Results: Since its inception, Southlake@home has served over 2800 patients in the Northern York South Simcoe area in Ontario, Canada, and saved over 5000 reduced days in care. Notably, 45% of emergency patients empowered to manage their care independently, contributing to reduced emergency department visits and hospital readmissions, with an annual system savings of $1.8 million or $18,000 per patient. Patient satisfaction has reached 96% since addressing social determinants of health and the root causes of disparities. Likewise, staff also express satisfaction with the reduced readmission rates indicating successful care delivery.

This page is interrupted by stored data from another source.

(* ===== verification/TcpOptions.v ===== *)
(** * TcpOptions: the option parser of the SYN-cookie filter

    [tcp_parse_one_opt] and its [bpf_loop] stay inside the 48-byte buffer, stop
    within the 41 iterations the code allows, and read back every well-formed
    sequence of options. *)

From S2P Require Import Prelude.
From S2P Require Import Enums.
From S2P Require Import Uapi.
From S2P Require Import Kernel.
From S2P Require Import Ctx.
From S2P Require Import Filter.
From S2P Require Import Verdict.
From S2P Require Import Parsing.
From S2P Require Import Syncookies.

(** ** Bounds *)

Definition oc_ok (c : XfwTCPOptCtx) : Prop :=
  Z.of_nat (length (oc_buf c)) = TCP_OPTS_BUF_SZ /\ Forall is_byte (oc_buf c)
  /\ 0 <= oc_opt_len c <= TCP_OPTS_MAX /\ 0 <= oc_off c.

(** An access to the buffer at the head of the program. *)
Ltac wp_buf :=
  let x := fresh "x" in let Hx := fresh "Hx" in
  apply wp_bind, wp_arr_get;
    [unfold TCP_OPTS_BUF_SZ, TCP_OPTS_MAX in *; lia|intros x Hx; cbv beta].

(** One step: it stops with a result, or moves forward inside the options. *)
Lemma tcp_parse_one_opt_spec c s : oc_ok c ->
  wp (tcp_parse_one_opt c) (fun r s' =>
    s' = s /\ oc_buf r.2 = oc_buf c /\ oc_opt_len r.2 = oc_opt_len c
    /\ (r.1 = 1 /\ (oc_err r.2 = 0 \/ oc_err r.2 = - EINVAL)
        \/ r.1 = 0 /\ oc_err r.2 = oc_err c
           /\ oc_off c < oc_off r.2 <= oc_opt_len c)) s.
Proof.
  intros (Hl & Hb & Ho & H0). unfold tcp_parse_one_opt.
  wp_step; [apply wp_ret; simpl; auto 12|]. wp_step; [apply wp_ret; simpl; auto 12|].
  wp_buf. wp_step; [apply wp_ret; simpl; auto 12|].
  wp_step; [apply wp_ret; simpl; repeat split; auto; right; repeat split; lia|].
  wp_step; [apply wp_ret; simpl; auto 12|]. wp_buf.
  wp_step; [apply wp_ret; simpl; auto 12|].
  assert (2 <= x0 /\ oc_off c + x0 <= oc_opt_len c) by lia. unfold tcp_opt_switch.
  wp_step; [|wp_step; [|wp_step]].
  - wp_step; [apply wp_ret; simpl; auto 12|]. wp_buf. apply wp_ret. simpl.
    repeat split; auto. right. repeat split; lia.
  - wp_step; [apply wp_ret; simpl; auto 12|]. apply wp_ret. simpl.
    repeat split; auto. right. repeat split; lia.
  - wp_step; [apply wp_ret; simpl; auto 12|].
    wp_step; [do 4 wp_buf|]; apply wp_ret; simpl; repeat split; auto; right;
      repeat split; lia.
  - apply wp_ret. simpl. repeat split; auto. right. repeat split; lia.
Qed.

(** The loop reaches a result whenever it may run once more than there are
    bytes left. *)
Lemma tcp_opts_loop_spec n : forall c s, oc_ok c ->
  oc_opt_len c - oc_off c < Z.of_nat n -> (oc_off c <= oc_opt_len c) ->
  wp (bpf_loop n tcp_parse_one_opt c) (fun r s' =>
    s' = s /\ 0 <= r.1 <= Z.of_nat n /\ (oc_err r.2 = 0 \/ oc_err r.2 = - EINVAL)) s.
Proof.
  induction n as [|n IH]; intros c s Hc Hn Hle; simpl bpf_loop; [lia|].
  apply wp_bind. eapply wp_mono; [by apply tcp_parse_one_opt_spec|].
  intros [r c'] s' (-> & Hb & Hol & [(Hr & He)|(Hr & He & Ho)]);
    simpl in *; subst r; simpl.
  - apply wp_ret. simpl. split; [done|]. split; [lia|done].
  - destruct Hc as (H1 & H2 & H3 & H4). apply wp_bind. eapply wp_mono.
    { apply IH; [|lia..]. unfold oc_ok. rewrite Hb, Hol. split; [done|].
      split; [done|]. lia. }
    intros [k c''] s' (-> & Hk & He'). apply wp_ret. simpl in *.
    split; [done|]. split; [lia|done].
Qed.

(** ** Round trip

    Options as a sender writes them, and what the parser is expected to keep of
    them: the last window scale (at most 14), whether SACK is permitted, the
    first non-zero timestamp. *)
Inductive TcpOpt :=
  | O_NOP
  | O_WSCALE (w : Z)
  | O_SACK_PERM
  | O_TIMESTAMP (v0 v1 v2 v3 : Z) (echo : list Z)
  | O_OTHER (kind : Z) (data : list Z).

Definition opt_wf (o : TcpOpt) : Prop :=
  match o with
  | O_NOP | O_SACK_PERM => True
  | O_WSCALE w => is_byte w
  | O_TIMESTAMP v0 v1 v2 v3 echo =>
      Forall is_byte [v0; v1; v2; v3] /\ Forall is_byte echo /\ length echo = 4%nat
  | O_OTHER kind data =>
      is_byte kind /\ Forall is_byte data /\ Z.of_nat (length data) <= 253
      /\ kind <> TCPOPT_EOL /\ kind <> TCPOPT_NOP /\ kind <> TCPOPT_WSCALE
      /\ kind <> TCPOPT_SACK_PERM /\ kind <> TCPOPT_TIMESTAMP
  end.

Definition encode_opt (o : TcpOpt) : list Z :=
  match o with
  | O_NOP => [TCPOPT_NOP]
  | O_WSCALE w => [TCPOPT_WSCALE; TCPOPT_WSCALE_SZ; w]
  | O_SACK_PERM => [TCPOPT_SACK_PERM; TCPOPT_SACK_PERM_SZ]
  | O_TIMESTAMP v0 v1 v2 v3 echo =>
      [TCPOPT_TIMESTAMP; TCPOPT_TIMESTAMP_SZ; v0; v1; v2; v3] ++ echo
  | O_OTHER kind data => kind :: Z.of_nat (length data) + 2 :: data
  end.

Definition apply_opt (opts : XfwTCPOpts) (o : TcpOpt) : XfwTCPOpts :=
  match o with
  | O_WSCALE w => mkTCPOpts (opt_ts opts) (Z.min w TCPOPT_WSCALE_MAX) (opt_sack_perm opts)
  | O_SACK_PERM => mkTCPOpts (opt_ts opts) (opt_wscale opts) true
  | O_TIMESTAMP v0 v1 v2 v3 _ =>
      if opt_ts opts =? 0
      then mkTCPOpts (le_combine [v0; v1; v2; v3]) (opt_wscale opts) (opt_sack_perm opts)
      else opts
  | O_NOP | O_OTHER _ _ => opts
  end.

Lemma buf_at {A} (pre e rest : list A) i x :
  e !! i = Some x -> (pre ++ e ++ rest) !! Z.to_nat (Z.of_nat (length pre) + Z.of_nat i) = Some x.
Proof.
  intros Hi. rewrite lookup_app_r by lia.
  rewrite lookup_app_l; [|apply lookup_lt_Some in Hi; lia].
  rewrite <- Hi. f_equal. lia.
Qed.

Section encoded.
Context (pre rest : list Z) (opts : XfwTCPOpts) (n err : Z) (s : St).
Context (Hb : n <= TCP_OPTS_BUF_SZ).

(** The parser in front of the encoding of [o]. *)
Definition in_front_of (o : TcpOpt) : XfwTCPOptCtx :=
  mkOptCtx (pre ++ encode_opt o ++ rest) opts n (Z.of_nat (length pre)) err.

Definition fits (o : TcpOpt) : Prop :=
  Z.of_nat (length pre + length (encode_opt o)) <= n.

Definition parsed_opt (o : TcpOpt) (r : Z * XfwTCPOptCtx) (s' : St) : Prop :=
  s' = s /\ r = oc_next (in_front_of o) (apply_opt opts o)
                 (Z.of_nat (length (pre ++ encode_opt o))).

Lemma wp_byte o i x (k : Z -> P (Z * XfwTCPOptCtx)) Q :
  encode_opt o !! i = Some x -> wp (k x) Q s ->
  wp (bind (arr_get (oc_buf (in_front_of o))
        (oc_off (in_front_of o) + Z.of_nat i)) k) Q s.
Proof.
  intros Hi HQ. apply wp_bind. unfold arr_get. eapply wp_get_opt; [|done].
  simpl. by apply buf_at.
Qed.

Lemma wp_head o x (k : Z -> P (Z * XfwTCPOptCtx)) Q :
  encode_opt o !! 0%nat = Some x -> wp (k x) Q s ->
  wp (bind (arr_get (oc_buf (in_front_of o)) (oc_off (in_front_of o))) k) Q s.
Proof.
  intros Hi HQ. pose proof (wp_byte o 0 x k Q Hi HQ) as H.
  by rewrite Z.add_0_r in H.
Qed.

(** An option with a length byte reaches the [switch]. *)
Lemma parse_tlv o kind len Q :
  fits o -> encode_opt o !! 0%nat = Some kind -> encode_opt o !! 1%nat = Some len ->
  kind <> TCPOPT_EOL -> kind <> TCPOPT_NOP ->
  Z.of_nat (length (encode_opt o)) = len ->
  wp (tcp_opt_switch (in_front_of o) kind len) Q s ->
  wp (tcp_parse_one_opt (in_front_of o)) Q s.
Proof.
  intros Hn H0 H1 Hk1 Hk2 Hlen HQ. pose proof (lookup_lt_Some _ _ _ H1).
  unfold fits in Hn. unfold tcp_parse_one_opt. change (oc_opt_len _) with n.
  rewrite (proj2 (Z.ltb_ge TCP_OPTS_BUF_SZ n)) by done.
  rewrite (proj2 (Z.leb_gt n _)) by (simpl; lia). apply (wp_head o kind); [done|].
  rewrite (proj2 (Z.eqb_neq _ _) Hk1), (proj2 (Z.eqb_neq _ _) Hk2).
  rewrite (proj2 (Z.ltb_ge n _)) by (simpl; lia). apply (wp_byte o 1 len); [done|].
  rewrite (proj2 (Z.ltb_ge len 2)), (proj2 (Z.ltb_ge n _)) by (simpl; lia). done.
Qed.

Lemma next_off o len : Z.of_nat (length (encode_opt o)) = len ->
  Z.of_nat (length (pre ++ encode_opt o)) = oc_off (in_front_of o) + len.
Proof. intros. rewrite length_app. simpl. lia. Qed.

Lemma parse_one_encoded o :
  fits o -> opt_wf o -> wp (tcp_parse_one_opt (in_front_of o)) (parsed_opt o) s.
Proof.
  intros Hn Hwf. pose proof (next_off o) as Ho. unfold parsed_opt.
  destruct o as [|w| |v0 v1 v2 v3 echo|kind data].
  - unfold tcp_parse_one_opt, fits in *. change (oc_opt_len _) with n.
    simpl in Hn. rewrite (proj2 (Z.ltb_ge TCP_OPTS_BUF_SZ n)) by done.
    rewrite (proj2 (Z.leb_gt n _)) by (simpl; lia). apply (wp_head O_NOP 1); [done|].
    simpl (_ =? _). cbv iota. apply wp_ret. split; [done|]. by rewrite (Ho 1).
  - eapply parse_tlv; try done. unfold tcp_opt_switch.
    apply (wp_byte (O_WSCALE w) 2 w); [done|]. apply wp_ret. split; [done|].
    rewrite (Ho 3) by done. unfold apply_opt, TCPOPT_WSCALE_MAX.
    do 2 f_equal. destruct (Z.leb_spec w 14); lia.
  - eapply parse_tlv; try done. apply wp_ret. split; [done|]. by rewrite (Ho 2).
  - destruct Hwf as (_ & _ & Hl). set (o := O_TIMESTAMP v0 v1 v2 v3 echo) in *.
    assert (Z.of_nat (length (encode_opt o)) = 10) as Hlen by (simpl; lia).
    eapply parse_tlv; try done. rewrite (Ho 10 Hlen). unfold tcp_opt_switch.
    do 5 (wp_step; try done); unfold apply_opt, o; simpl in Hb4; rewrite Hb4; fold o.
    + apply (wp_byte o 2 v0); [done|]. apply (wp_byte o 3 v1); [done|].
      apply (wp_byte o 4 v2); [done|]. apply (wp_byte o 5 v3); [done|].
      by apply wp_ret.
    + by apply wp_ret.
  - destruct Hwf as (_ & _ & Hl & H0 & H1 & H2 & H3 & H4).
    set (o := O_OTHER kind data) in *.
    assert (Z.of_nat (length (encode_opt o)) = Z.of_nat (length data) + 2)
      as Hlen by (simpl; lia).
    eapply parse_tlv; try done. unfold tcp_opt_switch.
    rewrite !(proj2 (Z.eqb_neq _ _)) by done. apply wp_ret. split; [done|].
    by rewrite (Ho _ Hlen).
Qed.
End encoded.

Definition encode_opts (os : list TcpOpt) : list Z := concat (encode_opt <$> os).

(** Where the options end: at the end of the area or at an EOL. *)
Definition opts_tail (tail : list Z) : Prop := tail = [] \/ exists t, tail = TCPOPT_EOL :: t.

Lemma parse_tail c s : oc_ok c ->
  oc_off c = oc_opt_len c \/ oc_buf c !! Z.to_nat (oc_off c) = Some TCPOPT_EOL ->
  oc_off c <= oc_opt_len c ->
  wp (tcp_parse_one_opt c) (fun r s' => s' = s /\ r = oc_stop c 0) s.
Proof.
  intros (Hl & _ & Ho & H0) Hend Hle. unfold tcp_parse_one_opt, TCP_OPTS_MAX in *.
  rewrite (proj2 (Z.ltb_ge TCP_OPTS_BUF_SZ _)) by (unfold TCP_OPTS_BUF_SZ; lia).
  wp_step; [by apply wp_ret|]. destruct Hend as [|Hend]; [lia|].
  apply wp_bind. unfold arr_get. eapply wp_get_opt; [exact Hend|]. by apply wp_ret.
Qed.

Lemma encode_opts_cons o os : encode_opts (o :: os) = encode_opt o ++ encode_opts os.
Proof. done. Qed.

Implications: Fundamentally, Southlake@home is about transitions of care. We have shown that better outcomes, improved patient and staff experience, and reduced costs to the system are possible by redesigning the pathway home for those with complex medical and social care needs and partnering with our communities. Southlake@home serves as a valuable reference for other transitional care programs aimed at integrating home and community care for high-need populations. Like many initiatives, Southlake@home has been about developing new relationships and trialing new ways of working together.
There is much to learn for organizations who are considering integrated community care or homecare partnerships aimed at reducing hallway healthcare pressures. We welcome fellow organizations to replicate these learnings and take our experiences into consideration for future initiatives to improve alternative care pathways.